A MAN who attacked members of a Castlebar-based family, including an 11- year-old, with a machete, has been sentenced to 15 years in prison.

The attack on the family in November 2013 by Michael Maughan (22), Moneen Campsite, Castlebar, was described by Judge Rory MacCabe at Castlebar Circuit Criminal Court as a case of ‘deliberate, premeditated’ violence.

The judge said that Maughan, who was wearing a balaclava, had entered his victims’ caravan at Turlough Road, Castlebar, along with another man who was also armed, and inflicted ‘grotesque injuries’.

Machetes, the judge noted, were the weapon of choice employed in the recent ethnic slaughter of hundreds of thousands in Rwanda.

It was a crude and terrible weapon, he added, capable of causing death and inflicting appalling injury.

As he tried to escape Maughan was tackled by the father of the family, one of his victims, and was identified after having his mask removed.

Prior to his sentencing, the accused, who pleaded guilty to aggravated assault, told the judge he had been high on drugs.

He also said he had been fearful of his life at the time as there had been failed attempts to kill two of his brothers and another brother had been murdered.

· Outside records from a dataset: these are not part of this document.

(* ===== verification/Complaints.v ===== *)
(** * Complaints, timeouts and the block clock: [state/keygen.rs]

    The complaint flow of a key generation, the round timeouts and the epoch
    rollover driven by new blocks. *)

From S2P Require Import Prelude.
From S2P Require Import Bytes.
From S2P Require Import Epoch.
From S2P Require Import Bindings.
From S2P Require Import Alloy.
From S2P Require Import Group.
From S2P Require Import FrostLib.
From S2P Require Import Frost.
From S2P Require Import FrostKeygen.
From S2P Require Import FrostSign.
From S2P Require Import Core.
From S2P Require Import State.
From S2P Require Import KeyGen.

Section complaints.
Context {AL : Alloy} {FL : FrostLib}.

(** ** Complaints *)

(** The round a complaint event applies to, with the deadlines of the restart
    and of the response, and the round with updated complaints (the code
    holds a mutable reference to the round's complaints). *)
Record ComplaintRound := {
  cr_next_epoch : EpochId;
  cr_group : Group.t;
  cr_participation : KeyGenParticipation;
  cr_complaints : gmap Address Complaint;
  cr_restart_deadline : option N;
  cr_response_expires_at : option N;
  cr_update : gmap Address Complaint → RolloverState;
}.

(** [deadlines.as_ref().is_none_or(|d| block <= f(d))]. *)
Definition within (block : N) (f : ConfirmationDeadlines → N)
    (deadlines : option ConfirmationDeadlines) : Prop :=
  match deadlines with
  | None => True
  | Some d => block ≤ f d
  end.
#[export] Instance within_dec block f deadlines : Decision (within block f deadlines).
Proof. destruct deadlines; simpl; apply _. Defined.

Definition complaint_round (T : Transition) (block : N) (gid : B256)
    (r : RolloverState) : option ComplaintRound :=
  match r with
  | CollectingShares next_epoch group participation public_keys shares complaints
      deadline =>
      if decide (Group.id group = gid) then
        let restart_deadline :=
          (λ _, saturating_add block (key_gen_timeout T)) <$> deadline in
        Some {| cr_next_epoch := next_epoch; cr_group := group;
                cr_participation := participation; cr_complaints := complaints;
                cr_restart_deadline := restart_deadline;
                cr_response_expires_at := restart_deadline;
                cr_update := λ complaints,
                  CollectingShares next_epoch group participation public_keys shares
                    complaints deadline |}
      else None
  | CollectingConfirmations next_epoch group participation status confirmations
      complaints deadlines =>
      if decide (Group.id group = gid ∧ within block complain deadlines) then
        let restart_deadline :=
          (λ _, saturating_add block (key_gen_timeout T)) <$> deadlines in
        Some {| cr_next_epoch := next_epoch; cr_group := group;
                cr_participation := participation; cr_complaints := complaints;
                cr_restart_deadline := restart_deadline;
                cr_response_expires_at := response <$> deadlines;
                cr_update := λ complaints,
                  CollectingConfirmations next_epoch group participation status
                    confirmations complaints deadlines |}
      else None
  | _ => None
  end.

(** [complaints.entry(accused).or_default()] with both counters incremented. *)
Definition register_complaint (accused : Address)
    (complaints : gmap Address Complaint) : Complaint * gmap Address Complaint :=
  let complaint := default Complaint_default (complaints !! accused) in
  let complaint := {| total := u16_succ (total complaint);
                      unresponded := u16_succ (unresponded complaint) |} in
  (complaint, <[accused := complaint]> complaints).

Definition handle_key_gen_complained (T : Transition) (state : State) (block : N)
    (event : Coordinator.KeyGenComplained.t) : State * list Command :=
  let accused := Coordinator.KeyGenComplained.accused event in
  let plaintiff := Coordinator.KeyGenComplained.plaintiff event in
  match complaint_round T block (Coordinator.KeyGenComplained.gid event)
          (rollover state) with
  | None => (state, [])
  | Some round =>
      let '(complaint, complaints) :=
        register_complaint accused (cr_complaints round) in
      let state := set_rollover (cr_update round complaints) state in
      if decide (Group.threshold (cr_group round) ≤ total complaint) then
        restart_key_gen_excluding T state (cr_next_epoch round)
          (Group.also_exclude (cr_group round) {[ accused ]})
          (cr_restart_deadline round)
      else
        match cr_participation round with
        | Participating sharing_state =>
            if decide (accused = Transition.account T) then
              match reveal_secret_share sharing_state plaintiff with
              | Ok secret_share =>
                  (state,
                   [CAction (KeyGenComplaintResponse (Group.id (cr_group round))
                               plaintiff secret_share (cr_response_expires_at round))])
              | Err _ => (state, [])
              end
            else (state, [])
        | Observing _ => (state, [])
        end
  end.

(** The round a complaint response applies to: the shares still being
    collected (if any) and the round with updated shares and complaints. *)
Record ResponseRound := {
  rr_next_epoch : EpochId;
  rr_group : Group.t;
  rr_participation : KeyGenParticipation;
  rr_shares : option (gmap Address VerifiedShare);
  rr_complaints : gmap Address Complaint;
  rr_deadline : option N;
  rr_update : option (gmap Address VerifiedShare) → gmap Address Complaint →
              RolloverState;
}.

Definition response_round (block : N) (gid : B256) (r : RolloverState)
    : option ResponseRound :=
  match r with
  | CollectingShares next_epoch group participation public_keys shares complaints
      deadline =>
      if decide (Group.id group = gid) then
        Some {| rr_next_epoch := next_epoch; rr_group := group;
                rr_participation := participation; rr_shares := Some shares;
                rr_complaints := complaints; rr_deadline := deadline;
                rr_update := λ shares' complaints,
                  CollectingShares next_epoch group participation public_keys
                    (default shares shares') complaints deadline |}
      else None
  | CollectingConfirmations next_epoch group participation status confirmations
      complaints deadlines =>
      if decide (Group.id group = gid ∧ within block response deadlines) then
        Some {| rr_next_epoch := next_epoch; rr_group := group;
                rr_participation := participation;
                rr_shares :=
                  match status with Collecting shares => Some shares | _ => None end;
                rr_complaints := complaints;
                rr_deadline := response <$> deadlines;
                rr_update := λ shares' complaints,
                  CollectingConfirmations next_epoch group participation
                    (match status, shares' with
                     | Collecting _, Some shares' => Collecting shares'
                     | _, _ => status
                     end)
                    confirmations complaints deadlines |}
      else None
  | _ => None
  end.

(** The end of [handle_key_gen_complaint_responded]: confirms the key
    generation if the last missing share was just registered. *)
Definition finish_collecting (T : Transition) (state : State) (next_epoch : EpochId)
    : State * list Command :=
  match rollover state with
  | CollectingConfirmations ne group (Participating sharing_state)
      (Collecting shares) confirmations complaints deadlines =>
      if decide (len_u16 shares = Group.count group) then
        match confirm_key_gen T next_epoch group sharing_state shares deadlines with
        | Ok (new_status, confirm_commands) =>
            (set_rollover
               (CollectingConfirmations ne group (Participating sharing_state)
                  new_status confirmations complaints deadlines) state,
             confirm_commands)
        | Err _ => fail_rollover state next_epoch
        end
      else (state, [])
  | _ => (state, [])
  end.

Definition handle_key_gen_complaint_responded (T : Transition) (state : State)
    (block : N) (event : Coordinator.KeyGenComplaintResponded.t)
    : State * list Command :=
  let accused := Coordinator.KeyGenComplaintResponded.accused event in
  let plaintiff := Coordinator.KeyGenComplaintResponded.plaintiff event in
  match response_round block (Coordinator.KeyGenComplaintResponded.gid event)
          (rollover state) with
  | None => (state, [])
  | Some round =>
      match rr_complaints round !! accused with
      | None => (state, [])
      | Some complaint =>
          if decide (unresponded complaint = 0) then (state, []) else
          match verify_revealed_secret_share
                  (participation_group_commitments (rr_participation round))
                  plaintiff accused
                  (Coordinator.KeyGenComplaintResponded.secretShare event) with
          | Ok share =>
              let shares :=
                (λ shares, if decide (plaintiff = Transition.account T)
                           then <[accused := share]> shares else shares)
                  <$> rr_shares round in
              let complaints :=
                <[accused := {| total := total complaint;
                                unresponded := u16_pred (unresponded complaint) |}]>
                  (rr_complaints round) in
              finish_collecting T
                (set_rollover (rr_update round shares complaints) state)
                (rr_next_epoch round)
          | Err _ =>
              restart_key_gen_excluding T state (rr_next_epoch round)
                (Group.also_exclude (rr_group round) {[ accused ]})
                ((λ _, saturating_add block (key_gen_timeout T)) <$> rr_deadline round)
          end
      end
  end.

(** ** The block clock *)

Definition handle_rollover_new_block (T : Transition) (state : State) (block : N)
    : State * list Command :=
  match next_epoch (rollover state) ≫= EpochId.number with
  | None => (state, [])
  | Some target_epoch_number =>
      let next_epoch_number := next_number block (blocks_per_epoch T) in
      if decide (nonzero_get next_epoch_number ≤ nonzero_get target_epoch_number)
      then (state, [])
      else
        let state :=
          match rollover state with
          | EpochStaged _ => set_active_epoch (Number target_epoch_number) state
          | _ => state
          end in
        let deadline := Some (saturating_add block (key_gen_timeout T)) in
        match epoch_participants T next_epoch_number ∅ with
        | Some participants =>
            start_key_gen T state (Number next_epoch_number) participants deadline
        | None => (set_rollover (EpochSkipped next_epoch_number) state, [])
        end
  end.

(** A complete commitment round whose own setup never resumed. *)
Definition stuck_setup (block : N) (r : RolloverState) : option EpochId :=
  match r with
  | CollectingCommitments next_epoch group (CommitParticipating _ None) commitments
      (Some deadline) =>
      if decide (deadline ≤ block ∧ len_u16 commitments = Group.count group)
      then Some next_epoch else None
  | _ => None
  end.

(** The participants accused of an unanswered complaint. *)
Definition unresponded_accused (complaints : gmap Address Complaint) : gset Address :=
  dom (filter (λ p, 0 < unresponded p.2) complaints).

(** The epoch and exclusions of a round that ran past its deadline. *)
Definition timed_out (block : N) (r : RolloverState)
    : option (EpochId * gset Address) :=
  match r with
  | CollectingCommitments next_epoch group _ commitments (Some deadline) =>
      if decide (deadline ≤ block)
      then Some (next_epoch, Group.exclude_all_others group (btree_keys commitments))
      else None
  | CollectingShares next_epoch group _ public_keys _ _ (Some deadline) =>
      if decide (deadline ≤ block)
      then Some (next_epoch, Group.exclude_all_others group (btree_keys public_keys))
      else None
  | CollectingConfirmations next_epoch group _ _ confirmations complaints
      (Some deadlines) =>
      let unresponded := unresponded_accused complaints in
      if decide (response deadlines ≤ block ∧ unresponded ≠ ∅)
      then Some (next_epoch, Group.also_exclude group unresponded)
      else if decide (confirm deadlines ≤ block)
      then Some (next_epoch,
                 Group.exclude_all_others group (btree_elements confirmations))
      else None
  | _ => None
  end.

Definition handle_key_gen_timeouts (T : Transition) (state : State) (block : N)
    : State * list Command :=
  match stuck_setup block (rollover state) with
  | Some next_epoch => fail_rollover state next_epoch
  | None =>
      match timed_out block (rollover state) with
      | None => (state, [])
      | Some (next_epoch, excluded) =>
          let deadline := Some (saturating_add block (key_gen_timeout T)) in
          restart_key_gen_excluding T state next_epoch excluded deadline
      end
  end.
End complaints.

The judge said it gave him no pleasure whatever to see a relatively young, conventionally fit and able man go to jail for such a lengthy period.


Judge MacCabe went on to warn other potential wrongdoers: “Carry weapons at your peril, use them to hurt people, expect no mercy from me. Sentencing is not about revenge. It’s about justice and fairness.”

The judge earlier said previous suspended prison sentences had produced no meaningful evidence of rehabilitation in Maughan whom he described as a menace to society.